[Stored entries]

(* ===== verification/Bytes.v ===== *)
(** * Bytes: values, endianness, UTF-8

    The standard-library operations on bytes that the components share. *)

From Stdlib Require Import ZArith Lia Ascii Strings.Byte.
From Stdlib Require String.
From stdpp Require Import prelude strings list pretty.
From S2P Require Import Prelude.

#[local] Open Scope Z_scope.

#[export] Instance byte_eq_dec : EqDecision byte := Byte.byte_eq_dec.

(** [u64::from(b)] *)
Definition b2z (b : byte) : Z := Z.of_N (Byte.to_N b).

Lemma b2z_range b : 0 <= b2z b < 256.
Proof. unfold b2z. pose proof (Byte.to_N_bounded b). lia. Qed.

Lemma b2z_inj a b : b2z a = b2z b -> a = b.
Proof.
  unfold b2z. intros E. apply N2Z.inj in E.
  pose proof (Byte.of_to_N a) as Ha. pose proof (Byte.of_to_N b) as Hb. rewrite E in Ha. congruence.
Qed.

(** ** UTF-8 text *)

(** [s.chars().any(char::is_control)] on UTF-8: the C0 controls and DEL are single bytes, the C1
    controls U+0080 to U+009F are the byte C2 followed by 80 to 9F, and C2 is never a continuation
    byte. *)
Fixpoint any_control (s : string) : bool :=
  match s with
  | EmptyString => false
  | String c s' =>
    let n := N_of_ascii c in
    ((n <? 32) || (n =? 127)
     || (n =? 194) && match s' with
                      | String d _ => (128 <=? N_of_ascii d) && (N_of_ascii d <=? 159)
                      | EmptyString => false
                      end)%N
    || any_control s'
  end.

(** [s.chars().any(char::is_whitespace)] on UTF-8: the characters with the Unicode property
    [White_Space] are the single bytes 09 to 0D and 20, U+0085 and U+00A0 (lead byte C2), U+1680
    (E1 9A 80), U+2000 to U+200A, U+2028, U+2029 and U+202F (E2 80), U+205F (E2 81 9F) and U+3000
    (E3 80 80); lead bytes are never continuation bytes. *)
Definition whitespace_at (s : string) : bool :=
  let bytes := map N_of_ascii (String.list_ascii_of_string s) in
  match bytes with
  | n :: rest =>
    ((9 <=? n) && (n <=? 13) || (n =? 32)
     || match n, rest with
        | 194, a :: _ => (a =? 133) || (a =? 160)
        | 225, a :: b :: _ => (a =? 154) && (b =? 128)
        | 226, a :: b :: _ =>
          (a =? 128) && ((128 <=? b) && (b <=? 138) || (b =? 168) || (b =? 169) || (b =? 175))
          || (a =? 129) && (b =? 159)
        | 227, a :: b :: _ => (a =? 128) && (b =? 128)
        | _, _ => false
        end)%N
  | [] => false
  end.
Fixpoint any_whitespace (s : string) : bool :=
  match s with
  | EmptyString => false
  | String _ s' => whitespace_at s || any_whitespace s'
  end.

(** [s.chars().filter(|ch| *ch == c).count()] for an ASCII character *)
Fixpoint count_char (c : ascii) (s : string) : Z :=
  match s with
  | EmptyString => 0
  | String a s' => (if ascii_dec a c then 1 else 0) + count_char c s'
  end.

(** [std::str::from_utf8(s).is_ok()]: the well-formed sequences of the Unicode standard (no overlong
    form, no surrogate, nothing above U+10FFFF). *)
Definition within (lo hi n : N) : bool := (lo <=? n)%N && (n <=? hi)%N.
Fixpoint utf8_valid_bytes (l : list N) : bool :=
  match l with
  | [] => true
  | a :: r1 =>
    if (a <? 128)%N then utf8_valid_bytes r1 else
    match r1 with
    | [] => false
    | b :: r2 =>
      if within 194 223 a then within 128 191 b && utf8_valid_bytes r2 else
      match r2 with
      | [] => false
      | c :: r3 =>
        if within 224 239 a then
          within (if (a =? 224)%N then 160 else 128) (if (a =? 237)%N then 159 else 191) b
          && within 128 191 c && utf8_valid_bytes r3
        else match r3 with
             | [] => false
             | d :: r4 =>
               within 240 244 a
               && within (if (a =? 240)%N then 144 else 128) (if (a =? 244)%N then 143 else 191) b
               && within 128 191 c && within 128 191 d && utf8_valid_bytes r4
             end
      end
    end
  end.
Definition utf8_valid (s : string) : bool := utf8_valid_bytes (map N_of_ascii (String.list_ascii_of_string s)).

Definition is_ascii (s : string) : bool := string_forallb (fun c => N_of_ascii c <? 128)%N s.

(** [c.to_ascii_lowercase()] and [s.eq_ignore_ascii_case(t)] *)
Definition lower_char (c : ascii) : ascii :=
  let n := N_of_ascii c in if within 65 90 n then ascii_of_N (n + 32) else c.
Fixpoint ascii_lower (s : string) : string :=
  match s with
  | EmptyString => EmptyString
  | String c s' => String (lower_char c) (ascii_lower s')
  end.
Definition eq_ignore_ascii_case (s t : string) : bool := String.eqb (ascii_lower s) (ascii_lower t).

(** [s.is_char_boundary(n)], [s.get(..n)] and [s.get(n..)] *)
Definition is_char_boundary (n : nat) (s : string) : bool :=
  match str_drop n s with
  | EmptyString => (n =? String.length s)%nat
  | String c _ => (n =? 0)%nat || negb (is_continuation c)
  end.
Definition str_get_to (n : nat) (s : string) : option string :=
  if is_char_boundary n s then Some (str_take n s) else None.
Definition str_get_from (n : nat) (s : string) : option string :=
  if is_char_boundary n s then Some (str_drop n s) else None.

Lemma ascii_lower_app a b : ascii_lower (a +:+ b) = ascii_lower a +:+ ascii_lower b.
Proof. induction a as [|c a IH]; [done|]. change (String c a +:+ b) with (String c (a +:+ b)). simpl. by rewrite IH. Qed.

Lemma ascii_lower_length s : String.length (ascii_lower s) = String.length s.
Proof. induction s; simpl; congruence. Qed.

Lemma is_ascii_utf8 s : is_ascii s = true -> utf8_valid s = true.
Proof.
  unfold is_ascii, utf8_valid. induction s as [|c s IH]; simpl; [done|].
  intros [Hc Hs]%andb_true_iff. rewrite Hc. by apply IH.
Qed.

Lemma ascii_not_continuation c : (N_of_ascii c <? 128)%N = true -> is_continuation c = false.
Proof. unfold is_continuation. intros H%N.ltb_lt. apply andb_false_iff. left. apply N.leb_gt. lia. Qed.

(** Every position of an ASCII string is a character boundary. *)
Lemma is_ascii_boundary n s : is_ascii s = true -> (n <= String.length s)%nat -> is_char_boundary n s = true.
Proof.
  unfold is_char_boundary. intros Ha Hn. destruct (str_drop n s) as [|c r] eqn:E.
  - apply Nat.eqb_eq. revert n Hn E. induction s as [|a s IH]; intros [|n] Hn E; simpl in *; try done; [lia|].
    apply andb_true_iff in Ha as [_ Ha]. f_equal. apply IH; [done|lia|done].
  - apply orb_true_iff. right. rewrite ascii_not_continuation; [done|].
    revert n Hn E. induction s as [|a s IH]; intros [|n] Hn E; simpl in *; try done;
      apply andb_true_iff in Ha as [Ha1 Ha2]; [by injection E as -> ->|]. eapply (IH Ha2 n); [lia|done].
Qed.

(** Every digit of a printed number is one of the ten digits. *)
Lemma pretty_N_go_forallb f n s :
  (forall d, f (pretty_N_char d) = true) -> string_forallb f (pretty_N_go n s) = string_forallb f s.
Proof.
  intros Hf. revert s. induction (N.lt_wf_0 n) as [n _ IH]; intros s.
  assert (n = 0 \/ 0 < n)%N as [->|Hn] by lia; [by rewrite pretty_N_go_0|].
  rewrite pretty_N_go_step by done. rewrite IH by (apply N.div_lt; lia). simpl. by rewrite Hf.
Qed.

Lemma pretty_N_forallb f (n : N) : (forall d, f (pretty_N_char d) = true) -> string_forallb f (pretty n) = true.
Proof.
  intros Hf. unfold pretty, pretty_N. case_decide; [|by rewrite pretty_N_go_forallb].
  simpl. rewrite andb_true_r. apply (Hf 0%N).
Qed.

* * *

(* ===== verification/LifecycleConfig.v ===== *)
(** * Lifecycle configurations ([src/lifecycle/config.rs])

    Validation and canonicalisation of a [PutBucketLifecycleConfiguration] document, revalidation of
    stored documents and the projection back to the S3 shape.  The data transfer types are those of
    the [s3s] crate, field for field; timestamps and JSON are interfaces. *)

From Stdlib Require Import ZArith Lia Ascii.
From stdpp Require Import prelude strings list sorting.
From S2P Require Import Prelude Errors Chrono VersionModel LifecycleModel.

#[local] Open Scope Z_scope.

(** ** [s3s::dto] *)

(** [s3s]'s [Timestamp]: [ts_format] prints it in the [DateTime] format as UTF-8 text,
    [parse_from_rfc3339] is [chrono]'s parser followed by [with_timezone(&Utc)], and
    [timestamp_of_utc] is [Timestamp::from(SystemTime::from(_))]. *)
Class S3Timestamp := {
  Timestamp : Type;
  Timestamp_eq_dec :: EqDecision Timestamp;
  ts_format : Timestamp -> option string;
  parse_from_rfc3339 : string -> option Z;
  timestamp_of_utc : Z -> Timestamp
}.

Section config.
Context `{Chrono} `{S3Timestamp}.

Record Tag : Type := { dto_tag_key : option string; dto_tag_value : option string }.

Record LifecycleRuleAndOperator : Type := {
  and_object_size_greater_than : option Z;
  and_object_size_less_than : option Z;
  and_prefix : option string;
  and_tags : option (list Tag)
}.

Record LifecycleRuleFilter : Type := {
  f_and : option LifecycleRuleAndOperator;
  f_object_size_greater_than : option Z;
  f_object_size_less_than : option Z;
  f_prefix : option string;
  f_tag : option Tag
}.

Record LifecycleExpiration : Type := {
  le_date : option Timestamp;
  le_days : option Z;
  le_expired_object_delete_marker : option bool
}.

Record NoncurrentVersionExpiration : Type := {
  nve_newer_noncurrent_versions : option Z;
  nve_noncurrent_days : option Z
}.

> TASK
Report each line of the data that includes the string "None".

> YOUR SOLUTION
  if is_char_boundary n s then Some (str_take n s) else None.
  if is_char_boundary n s then Some (str_drop n s) else None.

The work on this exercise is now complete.